Gabe Kash (2) dribbles up the field during Marquette’s 1-0 double overtime loss to Wisconsin Sept. 13 at Valley Fields.

The defensive side of the ball has been where the Marquette men’s soccer team has seen a lot of success in the last two seasons, and one reason for that is due to the work of redshirt junior defender Gabe Kash.

Kash, who redshirted his first-year back in 2018, has seen more playing time on the pitch this season than in the previous two seasons.

“I started off not playing as much and they just told me to put in the work,” Kash said. “They told me if you keep the work ethic up you’ll get the minutes and that’s shown this season.”

Head coach Louis Bennett said that both as a person and a player, he has a lot of respect for Kash.

“We don’t give anyone minutes, he’s earned every single minute he’s gotten,” Bennett said. “He’s been built off of blood, sweat and a few tears.”

Kash, who is originally from Ethiopia, came to the U.S. when he was seven years old as he was adopted, along with two of his sisters and a brother.

In the states, Kash has spent time in multiple cities within the Midwest, including St. Louis where he led his U14 team to a national premier league championship.

“Coming to the U.S. was totally different than what I had experienced, but obviously I was very young and didn’t have much idea what was happening,” Kash said. “I was able to stick with my siblings and as I grew up I understood what happened and why I’m here.”

While living in Kansas City, Kash played for Sporting KC’s youth program.  This is where Bennett first discovered Kash and where he decided Kash was a player that would fit well into the Golden Eagles’ program.

“He was quick, has good understanding of the game, had a lot of good tools,” Bennett said. “I knew the characteristics he had back then would only have to grow a little bit with experience for him to have a big impact on the team.”

Kash was brought in and then had to redshirt his entire first year as he adjusted to the college game, which was a bigger change than anticipated.

“I sat back and saw how things played out and then once I understood how they wanted to play, they let me come in and show them what I got,” Kash said.

Bennett thinks Kash’s redshirt season helped him develop into the player he is today.

“When he first came in he was a little naive to what college soccer was,” Bennett said. “In our society now it’s harder for people to be patient. Gabe was patient, and how he’s really filled the potential that he showed back then.”

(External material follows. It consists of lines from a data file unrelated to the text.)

Lemma compare_exclusive (self : MediaAnalyzer) (pp : post_doc)
    (st : fields * option ndarray) :
  exclusive (body pp) -> exclusive (fst st) ->
  maintains exclusive_db (compare self pp st) (fun st' => exclusive (fst st')).
Proof.
  intros Hpp Hmd. destruct st as [md im]. simpl in Hmd. unfold compare.
  eapply maintains_bind; [apply maintains_any|]. intros mid _.
  eapply maintains_bind; [apply same_posts_exclusive; reflexivity|]. intros buff _.
  eapply maintains_bind; [apply maintains_any|]. intros decoded _.
  eapply maintains_bind; [apply maintains_any|]. intros [im1 im0] _.
  eapply maintains_bind; [apply maintains_any|]. intros skip _.
  destruct skip; [apply maintains_ret; exact Hmd|].
  destruct im1 as [a|]; [|apply maintains_raise].
  destruct im0 as [b|]; [|apply maintains_raise].
  eapply maintains_bind; [apply maintains_any|]. intros mse _.
  eapply maintains_bind; [apply maintains_any|]. intros ss _.
  eapply maintains_bind; [apply maintains_any|]. intros hs _.
  eapply maintains_bind; [apply classify_exclusive; assumption|]. intros md' Hmd'.
  apply maintains_ret. exact Hmd'.
Qed.

Lemma scan_exclusive (self : MediaAnalyzer) (pps : list post_doc) :
  Forall (fun d => exclusive (body d)) pps ->
  forall st, exclusive (fst st) ->
  maintains exclusive_db (scan self pps st) (fun st' => exclusive (fst st')).
Proof.
  induction 1 as [|pp pps Hpp _ IH]; intros st Hst; cbn [scan].
  - apply maintains_ret. exact Hst.
  - eapply maintains_bind; [apply compare_exclusive; assumption|].
    intros st' Hst'. apply IH. exact Hst'.
Qed.

Lemma detect_exclusive (self : MediaAnalyzer) (run : oid) (p : post) :
  maintains exclusive_db (detect self run p) (fun _ => True).
Proof.
  unfold detect.
  eapply maintains_bind; [apply maintains_any|]. intros d _.
  eapply maintains_bind; [apply maintains_any|]. intros im0 _.
  eapply maintains_bind; [apply same_posts_exclusive; reflexivity|]. intros media_id _.
  eapply maintains_bind; [apply maintains_any|]. intros dim _.
  eapply maintains_bind; [apply posts_find_exclusive|]. intros pps Hpps.
  eapply maintains_bind.
  - apply scan_exclusive; [exact Hpps|]. simpl. unfold exclusive. simpl.
    split; [reflexivity | exists []; reflexivity].
  - intros [md im] Hmd. simpl in Hmd.
    eapply maintains_bind; [apply posts_insert_one_exclusive; [exact Hmd | exact (fun _ => I)]|].
    intros _ _. apply maintains_ret. exact I.
Qed.

Lemma save_post_exclusive (self : MediaAnalyzer) (run : oid) (p : post) :
  maintains exclusive_db (save_post self run p) (fun _ => True).
Proof.
  unfold save_post.
  eapply maintains_bind; [apply maintains_any|]. intros d _.
  eapply maintains_bind; [apply maintains_any|]. intros im0 _.
  eapply maintains_bind; [apply same_posts_exclusive; reflexivity|]. intros media_id _.
  eapply maintains_bind; [apply same_posts_exclusive; reflexivity|]. intros c _.
  eapply maintains_bind; [apply maintains_any|]. intros order_num _.
  eapply maintains_bind; [apply maintains_any|]. intros dim _.
  eapply maintains_bind.
  - apply posts_insert_one_exclusive; [|exact (fun _ => I)].
    unfold exclusive. simpl. split; [reflexivity | exists []; reflexivity].
  - intros _ _. apply same_posts_exclusive. reflexivity.
Qed.

Lemma save_posts_exclusive (self : MediaAnalyzer) (run : oid) (ps : list post) :
  forall n, maintains exclusive_db (save_posts self run ps n) (fun _ => True).
Proof.
  induction ps as [|p ps IH]; intros n; cbn [save_posts].
  - apply maintains_ret. exact I.
  - eapply maintains_bind; [apply save_post_exclusive|]. intros _ _. apply IH.
Qed.

Lemma save_docs_exclusive (self : MediaAnalyzer) (run : oid) (docs : list document) :
  forall n, maintains exclusive_db (save_docs self run docs n) (fun _ => True).
Proof.
  induction docs as [|doc ds IH]; intros n; cbn [save_docs].
  - apply maintains_ret. exact I.
  - eapply maintains_bind; [apply save_posts_exclusive|]. intros n' _. apply IH.
Qed.

Lemma resume_posts_exclusive (self : MediaAnalyzer) (last : string) (run : oid)
    (ps : list post) :
  maintains exclusive_db (resume_posts self last run ps) (fun _ => True).
Proof.
  induction ps as [|p ps IH]; cbn [resume_posts].
  - apply maintains_ret. exact I.
  - destruct (String.eqb last (ArticleId p)); [apply maintains_ret; exact I|].
    eapply maintains_bind; [apply detect_exclusive|]. intros _ _. exact IH.
Qed.

Lemma resume_docs_exclusive (self : MediaAnalyzer) (last : string) (run : oid)
    (docs : list document) :
  forall flags, maintains exclusive_db (resume_docs self last run docs flags) (fun _ => True).
Proof.
  induction docs as [|doc ds IH]; intros flags; cbn [resume_docs].
  - apply maintains_ret. exact I.
  - destruct (String.eqb last (StartPostId doc) || snd flags);
      [apply maintains_ret; exact I|].
    eapply maintains_bind; [apply resume_posts_exclusive|]. intros found _. apply IH.
Qed.

Lemma loop_exclusive (self : MediaAnalyzer) (run : oid) (last_article : option post_doc)
    (fuel : nat) :
  forall v, maintains exclusive_db (loop self fuel run last_article v) (fun _ => True).
Proof.
  induction fuel as [|fuel IH]; intros v; cbn [loop].
  - apply maintains_ret. exact I.
  - eapply maintains_bind; [apply maintains_any|]. intros resp _.
    eapply maintains_bind; [apply maintains_any|]. intros documents _.
    destruct (Nat.eqb (length documents) 0); [apply maintains_ret; exact I|].
    destruct (Nat.eqb (length (filter no_posts documents)) (length documents));
      [apply IH|].
    eapply maintains_bind with (Q := fun _ => True).
    + destruct last_article as [la|].
      * eapply maintains_bind; [apply resume_docs_exclusive|]. intros [fb found] _.
        apply maintains_ret. exact I.
      * eapply maintains_bind; [apply save_docs_exclusive|]. intros n _.
        apply maintains_ret. exact I.
    + intros v' _. destruct (final_batch v'); [apply maintains_ret; exact I | apply IH].
Qed.

Lemma run_body_exclusive (self : MediaAnalyzer) (fuel : nat) :
  maintains exclusive_db (run_body self fuel) (fun _ => True).
Proof.
  unfold run_body.
  eapply maintains_bind; [apply maintains_any|]. intros _ _.
  eapply maintains_bind; [apply maintains_any|]. intros _ _.
  eapply maintains_bind; [apply same_posts_exclusive; reflexivity|]. intros la _.
  eapply maintains_bind; [apply same_posts_exclusive; reflexivity|]. intros run _.
  apply loop_exclusive.
Qed.

(** C9.  Exclusivity is an invariant of the store under [run], whatever the
    upstream sends and however the run ends: every record of [Posts] stays
    either an original without [RepostOff] and with a [Reposts] list, or a
    repost with a [RepostOff] and without a [Reposts] list.  Both insertions
    write exclusive records, and appending evidence to an original keeps it
    exclusive. *)
Theorem run_keeps_exclusive (self : MediaAnalyzer) (fuel : nat) (s : db) :
  exclusive_db s ->
  exclusive_db (snd (run self fuel s))
  /\ (forall run p, maintains exclusive_db (save_post self run p) (fun _ => True))
  /\ (forall run p, maintains exclusive_db (detect self run p) (fun _ => True))
  /\ (forall pp l e, exclusive (body pp) -> md_IsOriginal (body pp) = true ->
      md_Reposts (body pp) = Some l -> exclusive (body (with_Reposts pp (l ++ [e])))).
Proof.
  intros Hs. split; [|split; [|split]].
  - unfold run. destruct (run_body_exclusive self fuel s Hs) as [H _].
    destruct (run_body self fuel s) as [[v|e] s']; exact H.
  - intros run p. apply save_post_exclusive.
  - intros run p. apply detect_exclusive.
  - intros pp l e Hpp Ho _. apply exclusive_with_Reposts; assumption.
Qed.

Lemma run_keeps_exclusive_witness :
  exclusive_db
    (snd (run (Demo.analyzer [] 5) 3%nat
            (snd (detect (Demo.analyzer [] 5) 9%nat (sample_post "new" [[5]])
                    store_one_pixel)))).
Proof.
  refine (proj1 (run_keeps_exclusive (Demo.analyzer [] 5) 3%nat _ _)).
  vm_compute. repeat constructor; try (eexists; reflexivity).
Defined.

(** ** The save-all path *)

Lemma order_nums_app (n m : nat) :
  forall c, order_nums c (n + m) = order_nums c n ++ order_nums (c + Z.of_nat n) m.
Proof.
  induction n as [|n IH]; intros c.
  - simpl. rewrite Z.add_0_r. reflexivity.
  - cbn [order_nums Nat.add app]. rewrite IH. do 3 f_equal. lia.
Qed.

Lemma order_nums_increasing (n : nat) :
  forall c i j a b, (i < j)%nat ->
  nth_error (order_nums c n) i = Some (Some a) ->
  nth_error (order_nums c n) j = Some (Some b) -> a < b /\ a = c + Z.of_nat i.
Proof.
  induction n as [|n IH]; intros c i j a b Hij Hi Hj.
  - destruct i; discriminate.
  - destruct j as [|j]; [lia|]. destruct i as [|i]; simpl in Hi, Hj.
    + injection Hi as <-. split; [|lia].
      clear IH Hij. revert c j Hj. induction n as [|n IH]; intros c j Hj.
      * destruct j; discriminate.
      * destruct j as [|j]; simpl in Hj.
        -- injection Hj as <-. lia.
        -- specialize (IH (c + 1) j). simpl in IH.
           assert (c + 1 < b) by (apply IH; exact Hj). lia.
    + destruct (IH (c + 1) i j a b) as [H1 H2]; [lia | assumption | assumption |].
      split; [exact H1 | lia].
Qed.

In addition to growing as a player on the pitch, Bennett has been impressed by the person Kash has become off of it.

“I have a lot of respect for Gabe. Especially when you consider his story and where he’s come from,” Bennett said. “He’s tough and he’s a quiet workman which I like. He’s grown into even more than I thought he would.”

With all the hard work it took to get to this point, Kash is trying to take advantage of more playing time and help his team achieve big things this season.

“My main thing I want to work on myself is my one-on-one defending, but as a defense we just want to play with unity and defend as a group,” Kash said. “Our biggest goal is to win the BIG EAST and from there make it to the NCAA’s again and dominate.”

Kash, who Bennett said has the possibility of going pro rather than going to college, also said that he has high aspirations for himself for the rest of his career at Marquette and beyond.

“I want to keep improving myself and my game here at Marquette and then just keep making it to the next level,” Kash said. “Whether it’s USL (United Soccer League) or MLS (Major League Soccer) or wherever, I just want to keep moving up in my career.”

Bennett said that he is proud of the player Kash has become and quite often uses him as an example for his teammates as someone who works hard and finds success.

“Gabe to me is a fantastic American college success story,” Bennett said. “No matter what he has never given up, and now he’s seeing the fruits of his labor.”